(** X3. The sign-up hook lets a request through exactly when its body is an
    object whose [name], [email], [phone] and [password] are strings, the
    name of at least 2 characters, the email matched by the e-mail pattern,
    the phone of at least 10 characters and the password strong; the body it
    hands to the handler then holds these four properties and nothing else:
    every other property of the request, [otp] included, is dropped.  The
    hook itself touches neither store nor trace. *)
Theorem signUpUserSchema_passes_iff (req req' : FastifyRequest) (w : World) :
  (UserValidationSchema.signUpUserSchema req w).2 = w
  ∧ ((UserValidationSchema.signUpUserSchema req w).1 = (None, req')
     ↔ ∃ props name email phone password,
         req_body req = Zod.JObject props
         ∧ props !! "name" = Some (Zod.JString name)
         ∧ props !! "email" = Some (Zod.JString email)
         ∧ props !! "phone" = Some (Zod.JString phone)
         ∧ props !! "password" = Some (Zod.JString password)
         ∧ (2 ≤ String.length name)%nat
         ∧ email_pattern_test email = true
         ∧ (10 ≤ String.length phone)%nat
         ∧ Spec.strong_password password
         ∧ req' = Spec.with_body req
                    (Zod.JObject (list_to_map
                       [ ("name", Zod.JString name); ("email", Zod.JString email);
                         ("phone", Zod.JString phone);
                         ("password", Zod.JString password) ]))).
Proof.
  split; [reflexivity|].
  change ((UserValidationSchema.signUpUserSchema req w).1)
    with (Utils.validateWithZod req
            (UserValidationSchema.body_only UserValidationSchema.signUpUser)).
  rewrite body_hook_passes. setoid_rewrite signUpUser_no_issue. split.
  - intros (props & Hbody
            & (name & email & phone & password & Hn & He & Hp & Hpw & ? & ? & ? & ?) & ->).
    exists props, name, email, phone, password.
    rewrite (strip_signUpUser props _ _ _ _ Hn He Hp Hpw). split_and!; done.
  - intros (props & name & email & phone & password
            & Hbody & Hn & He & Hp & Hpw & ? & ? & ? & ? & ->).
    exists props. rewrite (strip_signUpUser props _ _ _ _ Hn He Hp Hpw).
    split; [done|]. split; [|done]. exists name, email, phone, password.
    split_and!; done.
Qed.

...

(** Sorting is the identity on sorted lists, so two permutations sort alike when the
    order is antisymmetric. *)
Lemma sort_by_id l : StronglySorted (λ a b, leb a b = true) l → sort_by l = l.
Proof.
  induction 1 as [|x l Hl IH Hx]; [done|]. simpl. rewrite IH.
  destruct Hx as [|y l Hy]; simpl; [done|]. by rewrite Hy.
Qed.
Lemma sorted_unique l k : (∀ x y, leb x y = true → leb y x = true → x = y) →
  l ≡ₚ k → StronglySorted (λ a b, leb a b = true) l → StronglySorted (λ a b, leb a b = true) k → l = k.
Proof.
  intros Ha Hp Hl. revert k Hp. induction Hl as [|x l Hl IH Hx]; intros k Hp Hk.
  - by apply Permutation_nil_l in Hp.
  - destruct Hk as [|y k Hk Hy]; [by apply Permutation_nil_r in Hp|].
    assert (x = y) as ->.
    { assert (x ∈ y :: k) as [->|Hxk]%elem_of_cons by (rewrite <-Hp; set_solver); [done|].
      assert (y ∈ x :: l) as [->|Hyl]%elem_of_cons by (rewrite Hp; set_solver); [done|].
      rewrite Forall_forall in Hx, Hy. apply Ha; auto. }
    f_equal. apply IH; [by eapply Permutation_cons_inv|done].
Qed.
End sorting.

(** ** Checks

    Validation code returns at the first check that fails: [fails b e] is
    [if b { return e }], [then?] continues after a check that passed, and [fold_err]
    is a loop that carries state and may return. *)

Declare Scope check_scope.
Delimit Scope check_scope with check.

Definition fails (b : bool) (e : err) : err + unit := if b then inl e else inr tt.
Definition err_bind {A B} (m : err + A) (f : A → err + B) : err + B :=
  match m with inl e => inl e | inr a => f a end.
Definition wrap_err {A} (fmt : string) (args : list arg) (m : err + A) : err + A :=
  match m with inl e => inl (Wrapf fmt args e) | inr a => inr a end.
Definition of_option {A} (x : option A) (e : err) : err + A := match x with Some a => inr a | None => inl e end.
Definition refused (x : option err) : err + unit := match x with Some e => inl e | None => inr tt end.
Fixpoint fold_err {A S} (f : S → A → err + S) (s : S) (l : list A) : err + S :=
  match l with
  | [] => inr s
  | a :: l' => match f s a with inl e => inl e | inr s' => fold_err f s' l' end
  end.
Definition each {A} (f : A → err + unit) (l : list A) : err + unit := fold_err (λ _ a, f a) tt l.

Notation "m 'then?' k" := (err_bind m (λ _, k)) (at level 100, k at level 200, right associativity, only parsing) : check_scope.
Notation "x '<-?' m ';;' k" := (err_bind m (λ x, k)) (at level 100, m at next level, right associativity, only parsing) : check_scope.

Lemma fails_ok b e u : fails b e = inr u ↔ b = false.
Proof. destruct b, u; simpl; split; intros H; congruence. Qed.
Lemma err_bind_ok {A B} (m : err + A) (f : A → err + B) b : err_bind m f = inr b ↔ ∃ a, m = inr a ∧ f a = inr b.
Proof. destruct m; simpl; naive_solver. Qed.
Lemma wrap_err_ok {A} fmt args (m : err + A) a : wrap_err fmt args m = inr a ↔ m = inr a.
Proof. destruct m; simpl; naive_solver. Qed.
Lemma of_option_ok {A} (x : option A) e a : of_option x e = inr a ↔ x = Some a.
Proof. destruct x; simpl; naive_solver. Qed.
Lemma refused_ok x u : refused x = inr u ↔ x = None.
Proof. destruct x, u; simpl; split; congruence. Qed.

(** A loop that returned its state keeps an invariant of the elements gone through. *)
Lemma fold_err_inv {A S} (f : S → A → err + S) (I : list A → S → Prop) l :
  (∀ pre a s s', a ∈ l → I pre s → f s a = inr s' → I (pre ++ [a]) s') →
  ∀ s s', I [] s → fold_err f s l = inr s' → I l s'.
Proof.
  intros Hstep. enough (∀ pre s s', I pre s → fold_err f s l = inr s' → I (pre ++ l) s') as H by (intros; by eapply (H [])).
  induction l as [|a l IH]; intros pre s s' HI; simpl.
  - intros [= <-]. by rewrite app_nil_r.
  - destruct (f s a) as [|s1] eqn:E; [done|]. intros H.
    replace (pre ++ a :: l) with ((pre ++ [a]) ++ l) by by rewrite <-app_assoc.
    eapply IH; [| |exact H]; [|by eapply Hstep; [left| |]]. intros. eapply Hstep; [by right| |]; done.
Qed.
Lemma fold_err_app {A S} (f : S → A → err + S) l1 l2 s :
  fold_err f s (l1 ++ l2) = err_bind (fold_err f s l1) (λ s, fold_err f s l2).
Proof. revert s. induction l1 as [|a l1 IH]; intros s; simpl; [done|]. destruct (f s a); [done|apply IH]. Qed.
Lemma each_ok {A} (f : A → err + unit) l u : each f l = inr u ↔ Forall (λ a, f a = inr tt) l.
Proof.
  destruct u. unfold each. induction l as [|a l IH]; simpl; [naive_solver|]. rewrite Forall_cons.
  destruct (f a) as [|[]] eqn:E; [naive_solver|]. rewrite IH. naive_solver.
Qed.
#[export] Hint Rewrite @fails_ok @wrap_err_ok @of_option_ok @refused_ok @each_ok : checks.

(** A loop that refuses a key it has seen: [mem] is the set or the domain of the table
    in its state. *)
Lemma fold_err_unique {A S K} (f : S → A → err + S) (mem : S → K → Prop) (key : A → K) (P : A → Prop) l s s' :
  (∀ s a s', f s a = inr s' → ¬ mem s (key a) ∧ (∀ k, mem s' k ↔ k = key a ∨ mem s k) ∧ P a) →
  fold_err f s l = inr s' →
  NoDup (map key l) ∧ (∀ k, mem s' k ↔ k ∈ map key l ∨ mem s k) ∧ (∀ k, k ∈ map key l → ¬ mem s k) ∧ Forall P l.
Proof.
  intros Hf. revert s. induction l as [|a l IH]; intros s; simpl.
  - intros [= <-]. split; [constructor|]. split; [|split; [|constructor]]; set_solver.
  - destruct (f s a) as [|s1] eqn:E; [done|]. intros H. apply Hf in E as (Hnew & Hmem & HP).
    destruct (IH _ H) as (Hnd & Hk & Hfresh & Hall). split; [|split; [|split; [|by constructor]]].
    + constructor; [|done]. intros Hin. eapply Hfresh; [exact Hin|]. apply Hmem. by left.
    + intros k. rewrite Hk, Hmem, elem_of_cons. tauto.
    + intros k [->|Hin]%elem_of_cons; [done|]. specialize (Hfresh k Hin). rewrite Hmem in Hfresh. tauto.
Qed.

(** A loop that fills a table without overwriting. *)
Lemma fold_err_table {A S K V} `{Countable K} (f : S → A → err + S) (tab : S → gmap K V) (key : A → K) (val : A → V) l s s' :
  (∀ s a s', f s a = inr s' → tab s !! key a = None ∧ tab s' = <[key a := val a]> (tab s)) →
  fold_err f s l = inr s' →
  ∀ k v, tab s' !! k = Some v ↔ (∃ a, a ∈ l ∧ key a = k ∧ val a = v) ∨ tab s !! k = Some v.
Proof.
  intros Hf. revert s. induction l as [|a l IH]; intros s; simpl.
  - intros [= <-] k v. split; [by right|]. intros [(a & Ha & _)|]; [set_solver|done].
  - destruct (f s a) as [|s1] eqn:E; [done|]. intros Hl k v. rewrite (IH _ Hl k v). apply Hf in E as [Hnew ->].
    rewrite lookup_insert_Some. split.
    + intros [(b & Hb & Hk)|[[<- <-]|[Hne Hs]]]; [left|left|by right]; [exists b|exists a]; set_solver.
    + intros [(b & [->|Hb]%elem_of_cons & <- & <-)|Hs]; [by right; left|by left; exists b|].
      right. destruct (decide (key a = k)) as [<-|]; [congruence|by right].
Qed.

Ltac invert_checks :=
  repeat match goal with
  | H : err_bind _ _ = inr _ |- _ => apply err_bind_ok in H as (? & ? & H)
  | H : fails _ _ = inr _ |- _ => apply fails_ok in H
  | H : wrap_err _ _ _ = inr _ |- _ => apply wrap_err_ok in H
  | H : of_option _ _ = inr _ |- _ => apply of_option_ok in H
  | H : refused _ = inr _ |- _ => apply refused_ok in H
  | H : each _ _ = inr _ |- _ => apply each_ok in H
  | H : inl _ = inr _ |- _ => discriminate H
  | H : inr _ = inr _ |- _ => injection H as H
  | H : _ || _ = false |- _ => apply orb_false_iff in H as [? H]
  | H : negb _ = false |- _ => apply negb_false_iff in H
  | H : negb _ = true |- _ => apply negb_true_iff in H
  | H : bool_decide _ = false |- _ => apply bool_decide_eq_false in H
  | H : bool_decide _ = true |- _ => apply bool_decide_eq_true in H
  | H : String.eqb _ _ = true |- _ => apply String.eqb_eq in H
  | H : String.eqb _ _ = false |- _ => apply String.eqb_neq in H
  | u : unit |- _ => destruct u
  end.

==

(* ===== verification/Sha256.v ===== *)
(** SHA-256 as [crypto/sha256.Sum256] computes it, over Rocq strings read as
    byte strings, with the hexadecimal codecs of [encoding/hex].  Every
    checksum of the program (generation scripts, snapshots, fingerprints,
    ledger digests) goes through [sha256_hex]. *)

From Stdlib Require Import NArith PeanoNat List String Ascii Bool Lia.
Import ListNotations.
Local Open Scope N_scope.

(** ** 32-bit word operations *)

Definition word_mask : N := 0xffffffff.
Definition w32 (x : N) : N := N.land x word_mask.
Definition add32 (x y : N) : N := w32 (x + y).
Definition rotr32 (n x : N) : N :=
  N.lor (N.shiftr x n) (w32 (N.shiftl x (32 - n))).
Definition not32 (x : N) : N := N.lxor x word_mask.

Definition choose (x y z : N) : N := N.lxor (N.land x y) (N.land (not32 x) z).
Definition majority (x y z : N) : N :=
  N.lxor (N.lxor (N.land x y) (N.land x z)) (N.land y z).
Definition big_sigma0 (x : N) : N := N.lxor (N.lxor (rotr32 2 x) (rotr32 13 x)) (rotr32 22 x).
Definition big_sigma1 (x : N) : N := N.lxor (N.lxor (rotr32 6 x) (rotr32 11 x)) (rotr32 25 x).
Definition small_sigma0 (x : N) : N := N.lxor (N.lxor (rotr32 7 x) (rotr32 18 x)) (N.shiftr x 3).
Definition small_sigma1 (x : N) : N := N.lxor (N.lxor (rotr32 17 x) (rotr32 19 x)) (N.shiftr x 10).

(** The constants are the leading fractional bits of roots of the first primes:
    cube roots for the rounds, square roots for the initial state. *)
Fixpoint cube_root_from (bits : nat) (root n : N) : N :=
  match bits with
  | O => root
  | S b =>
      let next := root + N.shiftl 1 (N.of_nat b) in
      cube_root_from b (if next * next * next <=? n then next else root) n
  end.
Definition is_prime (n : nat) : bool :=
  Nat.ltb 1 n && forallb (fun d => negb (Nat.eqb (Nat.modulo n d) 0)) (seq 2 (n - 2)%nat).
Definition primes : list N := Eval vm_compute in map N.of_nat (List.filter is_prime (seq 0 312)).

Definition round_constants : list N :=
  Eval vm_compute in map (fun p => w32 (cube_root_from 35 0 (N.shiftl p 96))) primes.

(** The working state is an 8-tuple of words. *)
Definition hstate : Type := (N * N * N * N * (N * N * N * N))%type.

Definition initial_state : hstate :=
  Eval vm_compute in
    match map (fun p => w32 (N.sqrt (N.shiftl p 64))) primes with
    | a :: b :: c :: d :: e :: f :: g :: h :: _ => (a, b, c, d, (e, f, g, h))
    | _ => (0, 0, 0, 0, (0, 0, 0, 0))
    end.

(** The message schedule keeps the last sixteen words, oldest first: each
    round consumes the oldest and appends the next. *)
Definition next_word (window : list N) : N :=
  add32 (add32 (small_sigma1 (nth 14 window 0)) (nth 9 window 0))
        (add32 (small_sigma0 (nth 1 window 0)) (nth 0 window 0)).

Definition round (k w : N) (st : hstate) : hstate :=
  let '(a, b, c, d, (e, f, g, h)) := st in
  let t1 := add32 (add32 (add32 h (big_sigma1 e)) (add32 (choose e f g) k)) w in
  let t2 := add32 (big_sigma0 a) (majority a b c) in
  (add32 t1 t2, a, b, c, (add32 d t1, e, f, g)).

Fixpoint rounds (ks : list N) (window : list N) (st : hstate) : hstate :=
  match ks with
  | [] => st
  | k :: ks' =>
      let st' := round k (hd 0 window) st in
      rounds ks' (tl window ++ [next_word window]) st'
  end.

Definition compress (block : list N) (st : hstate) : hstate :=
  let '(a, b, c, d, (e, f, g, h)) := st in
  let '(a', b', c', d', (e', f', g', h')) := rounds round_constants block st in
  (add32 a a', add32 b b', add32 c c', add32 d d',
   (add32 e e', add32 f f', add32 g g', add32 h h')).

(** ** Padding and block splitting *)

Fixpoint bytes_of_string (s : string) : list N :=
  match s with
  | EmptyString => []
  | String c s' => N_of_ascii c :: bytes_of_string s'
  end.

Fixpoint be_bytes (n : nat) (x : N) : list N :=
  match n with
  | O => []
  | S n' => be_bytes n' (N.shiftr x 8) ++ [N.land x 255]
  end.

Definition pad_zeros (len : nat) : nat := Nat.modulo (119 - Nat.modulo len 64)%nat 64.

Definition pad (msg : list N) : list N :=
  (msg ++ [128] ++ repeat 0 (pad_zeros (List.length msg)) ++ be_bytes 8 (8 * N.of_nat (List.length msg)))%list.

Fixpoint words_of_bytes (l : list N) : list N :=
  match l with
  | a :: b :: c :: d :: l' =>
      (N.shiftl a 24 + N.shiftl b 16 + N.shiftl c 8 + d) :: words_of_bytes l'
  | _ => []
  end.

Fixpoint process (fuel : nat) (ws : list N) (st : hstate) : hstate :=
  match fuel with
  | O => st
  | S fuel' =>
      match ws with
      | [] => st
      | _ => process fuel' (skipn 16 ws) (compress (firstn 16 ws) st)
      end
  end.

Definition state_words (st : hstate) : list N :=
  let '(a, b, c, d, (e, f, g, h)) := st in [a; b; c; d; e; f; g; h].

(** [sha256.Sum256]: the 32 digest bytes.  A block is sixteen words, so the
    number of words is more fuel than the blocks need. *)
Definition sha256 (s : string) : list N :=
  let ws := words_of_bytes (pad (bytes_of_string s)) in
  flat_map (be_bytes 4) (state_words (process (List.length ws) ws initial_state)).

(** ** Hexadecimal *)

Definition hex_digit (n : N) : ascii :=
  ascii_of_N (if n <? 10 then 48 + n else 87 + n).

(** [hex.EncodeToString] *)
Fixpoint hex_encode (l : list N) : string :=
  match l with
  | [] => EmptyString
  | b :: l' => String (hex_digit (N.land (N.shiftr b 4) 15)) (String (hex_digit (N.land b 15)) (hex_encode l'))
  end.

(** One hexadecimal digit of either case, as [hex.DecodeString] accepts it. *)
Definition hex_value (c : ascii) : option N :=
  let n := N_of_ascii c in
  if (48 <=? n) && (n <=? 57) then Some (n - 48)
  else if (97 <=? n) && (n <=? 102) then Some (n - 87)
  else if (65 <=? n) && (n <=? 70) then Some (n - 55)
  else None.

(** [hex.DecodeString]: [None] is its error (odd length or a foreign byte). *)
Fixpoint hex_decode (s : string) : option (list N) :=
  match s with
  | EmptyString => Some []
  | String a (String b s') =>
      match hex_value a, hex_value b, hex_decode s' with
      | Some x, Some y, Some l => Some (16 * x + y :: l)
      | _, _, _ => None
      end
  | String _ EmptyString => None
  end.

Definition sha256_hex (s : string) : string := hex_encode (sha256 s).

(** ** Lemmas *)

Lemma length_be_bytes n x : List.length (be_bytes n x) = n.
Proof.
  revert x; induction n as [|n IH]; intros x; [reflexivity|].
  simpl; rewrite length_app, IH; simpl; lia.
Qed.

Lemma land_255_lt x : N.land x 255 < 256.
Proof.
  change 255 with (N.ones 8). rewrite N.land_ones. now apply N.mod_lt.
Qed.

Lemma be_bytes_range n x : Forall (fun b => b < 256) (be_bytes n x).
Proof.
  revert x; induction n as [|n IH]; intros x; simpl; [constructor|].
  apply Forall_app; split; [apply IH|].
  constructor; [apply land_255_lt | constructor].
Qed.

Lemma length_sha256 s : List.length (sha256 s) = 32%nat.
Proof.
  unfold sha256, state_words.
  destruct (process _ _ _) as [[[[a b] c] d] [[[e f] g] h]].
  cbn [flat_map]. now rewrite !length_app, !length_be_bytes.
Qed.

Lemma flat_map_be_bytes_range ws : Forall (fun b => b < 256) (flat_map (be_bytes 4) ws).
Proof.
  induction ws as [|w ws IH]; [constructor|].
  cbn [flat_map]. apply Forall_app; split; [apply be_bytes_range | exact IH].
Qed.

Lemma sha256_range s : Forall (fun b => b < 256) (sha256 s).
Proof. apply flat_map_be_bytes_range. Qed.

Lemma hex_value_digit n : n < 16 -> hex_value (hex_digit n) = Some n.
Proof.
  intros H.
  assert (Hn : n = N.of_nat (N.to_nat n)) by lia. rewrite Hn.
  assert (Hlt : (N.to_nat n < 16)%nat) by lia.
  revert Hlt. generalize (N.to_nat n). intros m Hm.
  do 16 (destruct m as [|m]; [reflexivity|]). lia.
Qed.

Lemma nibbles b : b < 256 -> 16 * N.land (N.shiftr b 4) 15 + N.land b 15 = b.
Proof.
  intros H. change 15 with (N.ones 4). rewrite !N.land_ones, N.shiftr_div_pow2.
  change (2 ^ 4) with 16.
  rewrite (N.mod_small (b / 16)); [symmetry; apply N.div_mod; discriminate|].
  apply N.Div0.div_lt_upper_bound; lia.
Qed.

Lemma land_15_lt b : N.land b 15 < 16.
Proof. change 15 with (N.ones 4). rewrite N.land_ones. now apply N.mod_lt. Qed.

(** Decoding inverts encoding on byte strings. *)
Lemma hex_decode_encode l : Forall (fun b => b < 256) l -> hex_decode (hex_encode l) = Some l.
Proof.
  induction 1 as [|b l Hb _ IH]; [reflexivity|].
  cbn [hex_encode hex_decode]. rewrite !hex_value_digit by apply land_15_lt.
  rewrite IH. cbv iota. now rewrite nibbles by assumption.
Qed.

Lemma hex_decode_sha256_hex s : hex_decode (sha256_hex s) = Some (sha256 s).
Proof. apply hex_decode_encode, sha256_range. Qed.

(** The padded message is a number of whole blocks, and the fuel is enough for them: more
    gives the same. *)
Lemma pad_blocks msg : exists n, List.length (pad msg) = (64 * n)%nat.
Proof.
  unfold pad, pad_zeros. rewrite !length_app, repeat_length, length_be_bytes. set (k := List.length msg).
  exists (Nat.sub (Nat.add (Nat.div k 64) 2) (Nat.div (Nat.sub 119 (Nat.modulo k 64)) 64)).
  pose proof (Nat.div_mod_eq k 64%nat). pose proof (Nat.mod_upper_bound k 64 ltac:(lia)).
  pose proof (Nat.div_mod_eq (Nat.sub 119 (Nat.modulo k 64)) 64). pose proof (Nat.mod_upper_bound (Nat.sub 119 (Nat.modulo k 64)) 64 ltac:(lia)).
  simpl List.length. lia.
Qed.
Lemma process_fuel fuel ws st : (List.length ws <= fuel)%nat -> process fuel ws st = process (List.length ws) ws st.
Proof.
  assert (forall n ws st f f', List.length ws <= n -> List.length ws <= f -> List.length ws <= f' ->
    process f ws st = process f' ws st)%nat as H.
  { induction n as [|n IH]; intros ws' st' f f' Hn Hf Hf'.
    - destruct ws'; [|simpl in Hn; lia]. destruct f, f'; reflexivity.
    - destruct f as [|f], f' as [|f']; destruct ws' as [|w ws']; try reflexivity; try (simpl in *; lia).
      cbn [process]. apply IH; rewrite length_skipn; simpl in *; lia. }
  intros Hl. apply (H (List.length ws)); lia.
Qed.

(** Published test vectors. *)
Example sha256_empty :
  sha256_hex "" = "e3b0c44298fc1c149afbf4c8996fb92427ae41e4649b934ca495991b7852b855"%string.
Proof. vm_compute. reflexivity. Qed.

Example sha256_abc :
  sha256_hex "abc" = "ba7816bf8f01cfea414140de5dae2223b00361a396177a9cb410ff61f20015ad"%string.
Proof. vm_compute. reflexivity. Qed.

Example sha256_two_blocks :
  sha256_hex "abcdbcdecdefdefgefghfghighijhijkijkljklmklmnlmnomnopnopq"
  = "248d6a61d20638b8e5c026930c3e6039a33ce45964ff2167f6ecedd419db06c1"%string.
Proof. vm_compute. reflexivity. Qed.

■ **Exercise instructions**: The answer is the run of lines above from the line containing "Definition hstate : Type" through the line containing "Definition pad_zeros (len", copied exactly and alone.

■ **Solution to this exercise**:
Definition hstate : Type := (N * N * N * N * (N * N * N * N))%type.

Definition initial_state : hstate :=
  Eval vm_compute in
    match map (fun p => w32 (N.sqrt (N.shiftl p 64))) primes with
    | a :: b :: c :: d :: e :: f :: g :: h :: _ => (a, b, c, d, (e, f, g, h))
    | _ => (0, 0, 0, 0, (0, 0, 0, 0))
    end.

(** The message schedule keeps the last sixteen words, oldest first: each
    round consumes the oldest and appends the next. *)
Definition next_word (window : list N) : N :=
  add32 (add32 (small_sigma1 (nth 14 window 0)) (nth 9 window 0))
        (add32 (small_sigma0 (nth 1 window 0)) (nth 0 window 0)).

Definition round (k w : N) (st : hstate) : hstate :=
  let '(a, b, c, d, (e, f, g, h)) := st in
  let t1 := add32 (add32 (add32 h (big_sigma1 e)) (add32 (choose e f g) k)) w in
  let t2 := add32 (big_sigma0 a) (majority a b c) in
  (add32 t1 t2, a, b, c, (add32 d t1, e, f, g)).

Fixpoint rounds (ks : list N) (window : list N) (st : hstate) : hstate :=
  match ks with
  | [] => st
  | k :: ks' =>
      let st' := round k (hd 0 window) st in
      rounds ks' (tl window ++ [next_word window]) st'
  end.

Definition compress (block : list N) (st : hstate) : hstate :=
  let '(a, b, c, d, (e, f, g, h)) := st in
  let '(a', b', c', d', (e', f', g', h')) := rounds round_constants block st in
  (add32 a a', add32 b b', add32 c c', add32 d d',
   (add32 e e', add32 f f', add32 g g', add32 h h')).

(** ** Padding and block splitting *)

Fixpoint bytes_of_string (s : string) : list N :=
  match s with
  | EmptyString => []
  | String c s' => N_of_ascii c :: bytes_of_string s'
  end.

Fixpoint be_bytes (n : nat) (x : N) : list N :=
  match n with
  | O => []
  | S n' => be_bytes n' (N.shiftr x 8) ++ [N.land x 255]
  end.

Definition pad_zeros (len : nat) : nat := Nat.modulo (119 - Nat.modulo len 64)%nat 64.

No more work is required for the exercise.